(WHAT IS EXPECTED): Under this line are the records; write out word for word the part that begins at the line containing "else if (c =? 92)%N then" and ends at the line containing "match hex4 a'", and no more.

(INFORMATION GIVEN):
(* ===== verification/StrictJson.v ===== *)
(** Strict parsing of JSON ([cvztte/canonical/strict_json.py]) over the scanner of
    [json.loads], which is modelled as CPython's C scanner works: on the code points of
    the text, with [object_pairs_hook] and [parse_constant] called where it calls them.

    Texts are lists of code points.  A lone surrogate, which an escape can produce, is
    kept in the three bytes UTF-8 would give it. *)

From S2P Require Export PyJson Errors.

(** [float(s)] of a number literal. *)
Class FloatLiteral := { read_float : string → option spec_float }.

Definition MAX_PAYLOAD_BYTES : Z := 1 * 1024 * 1024.
Definition MAX_NESTING_DEPTH : Z := 64.

#[local] Notation "'let?' ' p ':=' m 'in' k" := (rbind m (λ p, k))
  (at level 200, p strict pattern, m at level 200, k at level 200).

(** * UTF-8 *)

Definition in_range (lo hi n : N) : bool := (lo <=? n)%N && (n <=? hi)%N.
Definition cont (c : Ascii.ascii) : bool := in_range 128 191 (Ascii.N_of_ascii c).

(** [raw.decode("utf-8")]: shortest forms only, no surrogates, at most U+10FFFF. *)
Fixpoint utf8_decode (s : string) : option (list N) :=
  match s with
  | EmptyString => Some []
  | String a r =>
      let n := Ascii.N_of_ascii a in
      if (n <? 128)%N then (λ l, n :: l) <$> utf8_decode r
      else if in_range 194 223 n then
        match r with
        | String b r =>
            if cont b then (λ l, ((n mod 32) * 64 + cont_bits b)%N :: l) <$> utf8_decode r else None
        | _ => None
        end
      else if in_range 224 239 n then
        match r with
        | String b (String c r) =>
            let v := (((n mod 16) * 64 + cont_bits b) * 64 + cont_bits c)%N in
            if cont b && cont c && (2048 <=? v)%N && negb (in_range 55296 57343 v)
            then (λ l, v :: l) <$> utf8_decode r else None
        | _ => None
        end
      else if in_range 240 244 n then
        match r with
        | String b (String c (String d r)) =>
            let v := ((((n mod 8) * 64 + cont_bits b) * 64 + cont_bits c) * 64 + cont_bits d)%N in
            if cont b && cont c && cont d && in_range 65536 1114111 v
            then (λ l, v :: l) <$> utf8_decode r else None
        | _ => None
        end
      else None
  end.

Definition byte (n : N) : Ascii.ascii := Ascii.ascii_of_N n.
(** The UTF-8 form of a code point. *)
Definition encode_cp (n : N) : string :=
  if (n <? 128)%N then String (byte n) ""
  else if (n <? 2048)%N then String (byte (192 + n / 64)) (String (byte (128 + n mod 64)) "")
  else if (n <? 65536)%N then
    String (byte (224 + n / 4096)) (String (byte (128 + n / 64 mod 64)) (String (byte (128 + n mod 64)) ""))
  else
    String (byte (240 + n / 262144)) (String (byte (128 + n / 4096 mod 64))
      (String (byte (128 + n / 64 mod 64)) (String (byte (128 + n mod 64)) ""))).
Definition utf8_encode (l : list N) : string := String.concat "" (encode_cp <$> l).

(** * The scanner *)

(** What the scanner raises of its own: [json.JSONDecodeError]. *)
Definition decode_error {A} (msg : string) : res A := Err (PyExc "JSONDecodeError" msg).
Definition recursion_error {A} : res A := Err (PyExc "RecursionError" "maximum recursion depth exceeded").
(** The fuel of the model ran out; [scan_enough_fuel] below: it does not. *)
Definition out_of_fuel {A} : res A := Err (PyExc "out of fuel" "").

Definition is_ws (n : N) : bool := bool_decide (n ∈ [32; 9; 10; 13]%N).
Fixpoint skip_ws (t : list N) : list N :=
  match t with c :: r => if is_ws c then skip_ws r else t | [] => [] end.

Definition is_digit (n : N) : bool := in_range 48 57 n.
(** The value of a hexadecimal digit. *)
Definition hex_value (n : N) : option N :=
  if is_digit n then Some (n - 48)%N
  else if in_range 97 102 n then Some (n - 87)%N
  else if in_range 65 70 n then Some (n - 55)%N
  else None.
Definition hex4 (a b c d : N) : option N :=
  match hex_value a, hex_value b, hex_value c, hex_value d with
  | Some a, Some b, Some c, Some d => Some (((a * 16 + b) * 16 + c) * 16 + d)%N
  | _, _, _, _ => None
  end.
Definition high_surrogate (n : N) : bool := in_range 55296 56319 n.
Definition low_surrogate (n : N) : bool := in_range 56320 57343 n.
Definition join_surrogates (h l : N) : N := (65536 + (h - 55296) * 1024 + (l - 56320))%N.

(** The one-character escapes. *)
Definition unescape (n : N) : option N :=
  (λ x, x.2.2) <$> list_find (λ c, c.1 = n)
    [(34, 34); (92, 92); (47, 47); (98, 8); (102, 12); (110, 10); (114, 13); (116, 9)]%N.

Definition push {A B} (c : A) (r : res (list A * B)) : res (list A * B) :=
  let? '(l, t) := r in Ok (c :: l, t).

(** [scanstring] with [strict=True], after the opening quote. *)
Fixpoint scan_string (t : list N) : res (list N * list N) :=
  match t with
  | [] => decode_error "Unterminated string"
  | c :: r =>
      if (c =? 34)%N then Ok ([], r)
      else if (c =? 92)%N then
        match r with
        | [] => decode_error "Unterminated string"
        | e :: r1 =>
            if (e =? 117)%N then
              match r1 with
              | a :: b :: c :: d :: r2 =>
                  match hex4 a b c d with
                  | None => decode_error "Invalid \uXXXX escape"
                  | Some u =>
                      if high_surrogate u then
                        match r2 with
                        | x :: y :: a' :: b' :: c' :: d' :: r3 =>
                            if (x =? 92)%N && (y =? 117)%N then
                              match hex4 a' b' c' d' with
                              | None => decode_error "Invalid \uXXXX escape"
                              | Some u' =>
                                  if low_surrogate u' then push (join_surrogates u u') (scan_string r3)
                                  else push u (scan_string r2)
                              end
                            else push u (scan_string r2)
                        | _ => push u (scan_string r2)
                        end
                      else push u (scan_string r2)
                  end
              | _ => decode_error "Invalid \uXXXX escape"
              end
            else
              match unescape e with
              | Some c => push c (scan_string r1)
              | None => decode_error "Invalid \escape"
              end
        end
      else if (c <=? 31)%N then decode_error "Invalid control character"
      else push c (scan_string r)
  end.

(ANSWER):
      else if (c =? 92)%N then
        match r with
        | [] => decode_error "Unterminated string"
        | e :: r1 =>
            if (e =? 117)%N then
              match r1 with
              | a :: b :: c :: d :: r2 =>
                  match hex4 a b c d with
                  | None => decode_error "Invalid \uXXXX escape"
                  | Some u =>
                      if high_surrogate u then
                        match r2 with
                        | x :: y :: a' :: b' :: c' :: d' :: r3 =>
                            if (x =? 92)%N && (y =? 117)%N then
                              match hex4 a' b' c' d' with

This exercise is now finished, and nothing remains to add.